Terms and Concepts
Policy: Security policies define various aspects of your cloud configuration that impact the overall security of the environment. For example, multi-factor authentication should be enabled for the root account. A resource that is not in the state defined in a policy is non-compliant and will appear in scan results.
Composite Policy: A composite, or connection-state is one in which Checkov looks for resources, or types of resources that are or are not connected to other resources. For example, it may be essential for certain resource types to be connected to security groups; or it may be important that certain resource types are not connected to other resources with public access. On each scan, Checkov creates a virtual connection graph based on Composite Policies. Learn more about creating composite policies in YAML format.

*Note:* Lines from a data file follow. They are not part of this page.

(** * Protopiler: the recipe compiler of ot2_driver

    A shallow embedding of [ot2_driver/protopiler/protopiler.py]: the
    command preprocessing ([_postprocess_commands], [_unpack_alias]),
    the resource loader ([load_resources]), the broadcast resolver
    ([_process_instruction]), the location resolver
    ([_parse_wellplate_location]) and the command generator
    ([_create_commands]).

    Python values are modelled as the code uses them: a field of a command
    is either a scalar or a list, dictionaries whose iteration order is
    observed are association lists, dictionaries that are only looked up
    are [gmap]s, and every operation that can raise returns a [result]. *)

From stdpp Require Import base option list strings gmap.
From Stdlib Require Import ZArith DecimalString Ascii.

Open Scope string_scope.
Open Scope list_scope.

(** ** Python primitives *)

Module Py.

(** The exceptions the compiler can raise.  [PyException] is a bare
    [raise Exception(msg)]; the others are raised by the interpreter. *)
Inductive exn : Type :=
| PyException (msg : string)
| KeyError (key : string)
| UnboundLocalError (var : string)
| AttributeError (attr : string)
| IndexError
| ValueError
| TypeError.

Inductive result (A : Type) : Type :=
| Ok (a : A)
| Raise (e : exn).

Arguments Ok {A} a.
Arguments Raise {A} e.

#[export] Instance result_ret : MRet result := fun _ a => Ok a.

#[export] Instance result_bind : MBind result := fun _ _ f r =>
  match r with
  | Ok a => f a
  | Raise e => Raise e
  end.

(** A Python scalar as it occurs in a recipe or a table cell: an [int] or
    a [str]. *)
Inductive pyval : Type :=
| PInt (z : Z)
| PStr (s : string).

(** A command field: a single value or a Python list. *)
Inductive field (A : Type) : Type :=
| Scalar (a : A)
| List (l : list A).

Arguments Scalar {A} a.
Arguments List {A} l.

(** [sub in s] for two strings. *)
Fixpoint contains (sub s : string) : bool :=
  String.prefix sub s ||
  match s with
  | EmptyString => false
  | String _ s' => contains sub s'
  end.

(** [s.split(sep)] for a non-empty separator: [skip] counts the characters
    of a separator just matched that are still to be passed over, [acc] is
    the piece being read. *)
Fixpoint split_go (sep : string) (skip : nat) (s acc : string) : list string :=
  match s with
  | EmptyString => [acc]
  | String c s' =>
      match skip with
      | S k => split_go sep k s' acc
      | O =>
          if String.prefix sep s
          then acc :: split_go sep (String.length sep - 1) s' EmptyString
          else split_go sep 0 s' (acc +:+ String c EmptyString)
      end
  end.

Definition split (sep s : string) : list string := split_go sep 0 s EmptyString.

(** [sep.join(l)]. *)
Definition join (sep : string) (l : list string) : string := String.concat sep l.

(** [c in chars] for a character. *)
Fixpoint char_in (c : ascii) (chars : string) : bool :=
  match chars with
  | EmptyString => false
  | String c' chars' => Ascii.eqb c c' || char_in c chars'
  end.

Fixpoint lstrip (chars s : string) : string :=
  match s with
  | EmptyString => EmptyString
  | String c s' => if char_in c chars then lstrip chars s' else s
  end.

(** [s.strip(chars)]. *)
Definition strip (chars s : string) : string :=
  String.rev (lstrip chars (String.rev (lstrip chars s))).

Definition is_digit_char (c : ascii) : bool :=
  let n := nat_of_ascii c in (48 <=? n)%nat && (n <=? 57)%nat.

Fixpoint all_digits (s : string) : bool :=
  match s with
  | EmptyString => true
  | String c s' => is_digit_char c && all_digits s'
  end.

(** [s.isdigit()] on ASCII text: at least one character, all of them
    decimal digits.  A string is held as its UTF-8 bytes, and the digits
    known here are the ASCII ones: on ASCII text the answer is Python's,
    and a string taken for digits here is one for Python too, but a
    string with digits of another script is not taken for one here. *)
Definition isdigit (s : string) : bool :=
  match s with
  | EmptyString => false
  | _ => all_digits s
  end.

(** Every byte of the text is an ASCII character. *)
Fixpoint is_ascii (s : string) : bool :=
  match s with
  | EmptyString => true
  | String c s' => (nat_of_ascii c <? 128)%nat && is_ascii s'
  end.

(** A byte that continues a character in UTF-8. *)
Definition is_continuation (c : ascii) : bool :=
  let n := nat_of_ascii c in (128 <=? n)%nat && (n <=? 191)%nat.

Fixpoint skip_continuation (s : string) : string :=
  match s with
  | EmptyString => EmptyString
  | String c s' => if is_continuation c then skip_continuation s' else s
  end.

Incident: Upon each scan, Checkov creates Incidents for each case of non-conformance to a Policy.
Resource: A Resource is a Cloud Platform entity, for example, an Amazon EC2 instance, a CloudFormation stack, or an Amazon S3 bucket.
Suppression: This is an action that can be taken to indicate that an Incident reported by Checkov is not problematic. When Suppressing an Incident, you can Suppress it for all relevant Resources or only specific Resources.
Commonly used terms
Infrastructure as code frameworks are systems for automating infrastructure deployment, scaling and management using machine-readable configuration files.
Declarative configurations are absolute methods to design the execution of well-defined infrastructure building blocks.
Imperative configurations are procedural methods to design the steps required to build a required end-result.
Immutable infrastructure defines a version-controlled data model that enables reproducing point-in-time changes to individual attributes of a configuration manifest.
Terraform is a popular open source declarative infrastructure as code framework used primarily to define resource in public cloud services.
CloudFormation is a declarative infrastructure as code framework used to define resources in Amazon Web Services.
Kubernetes is a popular open source declarative infrastructure as code framework used primarily to orchestrate containers in a virtual computing environment.